I’d only been in-country for 24 hours when I hailed a tuk-tuk and handed the address to my driver. The museum was in the Mahavir Enclave, about 15 kilometers south of my hotel and far from any recognizable center of town. My driver spoke little English but had a wonderfully mysterious mutter about him. He wore a long purple-hooded robe, which seemed to fall on the Tatooine spectrum of high fashion somewhere between Jawa and Kenobi. His movements were exceedingly slow, followed by crisp flashes of predatory speed. His head would follow one image in the distance to the right or left as we drove down the street, and then he’d make a sudden twist of his neck, and instantly be staring deep into my eyes, all while guiding our tuk-tuk into a world of uncertainty and madness.
In New Delhi, traffic feels like two large herds of cattle being driven to slaughter in opposite directions. It is an inchoate, braying pandemonium. Every moment feels like it may be your last. Images of flying hunks of metal piercing you through the thorax compete with fears of a comically overloaded 18-wheeler rounding a bend in the road, its wheels losing their grip just enough to smash you and your tuk-tuk like a grape and then carry on into the distance, its radio Doppler-shifting Bollywood theme songs as you take your last breath.
The rules are British in theory (right-side steering wheel, left-side roadway), but the practice is entirely Indian. Cars, busses, tractors, motorcycles, bikes, land-speeders, tuk-tuks, elephants, wookies, camels and wandering cows all use the same lanes, and on occasion in both directions at once.
And yet my driver cut through traffic like a sword. Okay, a little slower than a sword. Maybe more like a putty knife. Still, he was good.
We arrived at the International Museum of Toilets after about 45 minutes, having passed shanty towns that boggle. When we arrived at the address, my driver stuck his head (then his neck and torso) out of the tuk-tuk, searching. Then he looked back at me and wagged a finger from side to side. Nothing here.

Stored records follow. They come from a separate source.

(** ** The theorems at concrete inputs *)


(** C2 at the spam loop of [processTransaction] on the network on which
    nothing is ever confirmed and the block height reads 149, 150, 151: two
    passes at or below the last valid height 150, and the third throws the
    [TimeoutError], after three sends. *)
Lemma C2_witness :
  spamLoop expired_net 5 spamSendOptions_process is_finalized "finalized" 200 toy_connection
    toy_connection (toy_vtx 2) 150 "pending" (toy_world true false)
  = (Throw (ProcessTransactionError timeout_message TimeoutError None),
     after (toy_world true false)
       (missed_passes spamSendOptions_process 200 toy_connection toy_connection (toy_vtx 2)
          [("5igNatur3"%string, 149); ("5igNatur3"%string, 150);
           ("5igNatur3"%string, 151)])) /\
  calls m_sendTransaction
    (missed_passes spamSendOptions_process 200 toy_connection toy_connection (toy_vtx 2)
       [("5igNatur3"%string, 149); ("5igNatur3"%string, 150); ("5igNatur3"%string, 151)])
  = 3%nat.
Proof.
  refine (proj2 (C2_spam_loop_times_out_past_last_valid_height expired_net
                   spamSendOptions_process is_finalized "finalized" 200 toy_connection
                   toy_connection (toy_vtx 2) 150 "pending")
            5%nat (toy_world true false)
            [("5igNatur3"%string, 149); ("5igNatur3"%string, 150)]
            "5igNatur3"%string 151 _ _ _ _ _).
  - discriminate.
  - cbn [app never_confirmed].
    repeat split; try reflexivity; intros i Hi; eexists; split; reflexivity.
  - repeat constructor; cbn; lia.
  - lia.
  - cbn. lia.
Defined.
(** * StrainFLAIR, [scripts/mapping_parser.py]: a shallow embedding

    The script assigns reads aligned on a pangenome variation graph to
    annotated gene paths.  Python dictionaries preserve insertion order and the
    script relies on it ([final_paths[0]], [list(d.keys())[0]], iteration over
    [pangenome.paths()]), so dictionaries are association lists in insertion
    order.  A Python exception is a value [Raise e] of the [result] type.
    Python floats are read as exact rationals ([Q]); [np.std] lands in [R]. *)

From Stdlib Require Import List String Ascii ZArith QArith Lia Bool Arith.
From Stdlib Require Import DecimalString Reals.
Import ListNotations.

Close Scope R_scope.
Close Scope Q_scope.
Open Scope string_scope.
Open Scope list_scope.
Open Scope nat_scope.

(** ** Exceptions *)

Inductive pyerror : Set :=
| IndexError
| KeyError
| ZeroDivisionError
| NameError
| TypeError
| SelfSuccessor   (* a subpath that lists itself in its own [next]: not a DAG *)
| OutOfFuel.      (* the [while queue] loop did not finish within the fuel *)

Inductive result (A : Type) : Type :=
| Ok (a : A)
| Raise (e : pyerror).
Arguments Ok {A} a.
Arguments Raise {A} e.

Definition bind {A B : Type} (r : result A) (k : A -> result B) : result B :=
  match r with
  | Ok a => k a
  | Raise e => Raise e
  end.

Notation "x <- r ;; k" := (bind r (fun x => k))
  (at level 61, r at next level, right associativity).
Notation "' p <- r ;; k" := (bind r (fun x => let 'p := x in k))
  (at level 61, p pattern, r at next level, right associativity).

Definition of_option {A : Type} (e : pyerror) (o : option A) : result A :=
  match o with
  | Some a => Ok a
  | None => Raise e
  end.

(** [for x in l: st = f st x], stopping at the first exception. *)
Fixpoint for_each {S A : Type} (f : S -> A -> result S) (l : list A) (st : S)
  : result S :=
  match l with
  | [] => Ok st
  | x :: l' => st' <- f st x ;; for_each f l' st'
  end.

(** ** Dictionaries in insertion order *)

Class PyKey (K : Type) : Type := {
  key_eqb : K -> K -> bool;
  key_eqb_eq : forall a b, key_eqb a b = true <-> a = b
}.

#[global] Instance PyKey_string : PyKey string :=
  {| key_eqb := String.eqb; key_eqb_eq := String.eqb_eq |}.

#[global] Instance PyKey_nat : PyKey nat :=
  {| key_eqb := Nat.eqb; key_eqb_eq := Nat.eqb_eq |}.

Definition dict (K V : Type) : Type := list (K * V).

Section Dict.
Context {K V : Type} `{PyKey K}.

(** [d.get(k)] *)
Fixpoint dict_get (k : K) (d : dict K V) : option V :=
  match d with
  | [] => None
  | (k', v) :: d' => if key_eqb k k' then Some v else dict_get k d'
  end.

He whisked his body around, grasped the tuk’s steering wheel, looped us around 180 degrees and proceeded back up the street looking for something that resembled a museum. There was nothing. We drove through the neighborhood, both of us craning our necks to see a sign that might indicate where we were to go, but we had no luck. After half an hour of this, I was ready to give up the quest, figuring The Lonely Planet had screwed up yet another day of my life, but my driver had greater patience. His tuk-tuk patrolled the enclave, clearly looking for something specific, until we pulled up next to a crowd of men and he made a call that sounded more like birdsong than any Romance language.
From the corner approached another man wearing the same color purple robe and they conversed so quickly that Deep Blue would have struggled to keep up with the phonetic calculations. The man gestured to a place somewhere back in the middle distance, roughly where we’d first pulled over.
Both of us giving thanks to the man on the street, we returned to the original address. My driver held out his hand for payment, then ushered me out of the tuk-tuk indicating that I knock on the big metal gate that said Sulabh Sanitation and Sewage Center. There was nothing indicating a museum on the premises. I paid him his rupees, walked to the gate and turned around as if to say, “huh?” But he was gone.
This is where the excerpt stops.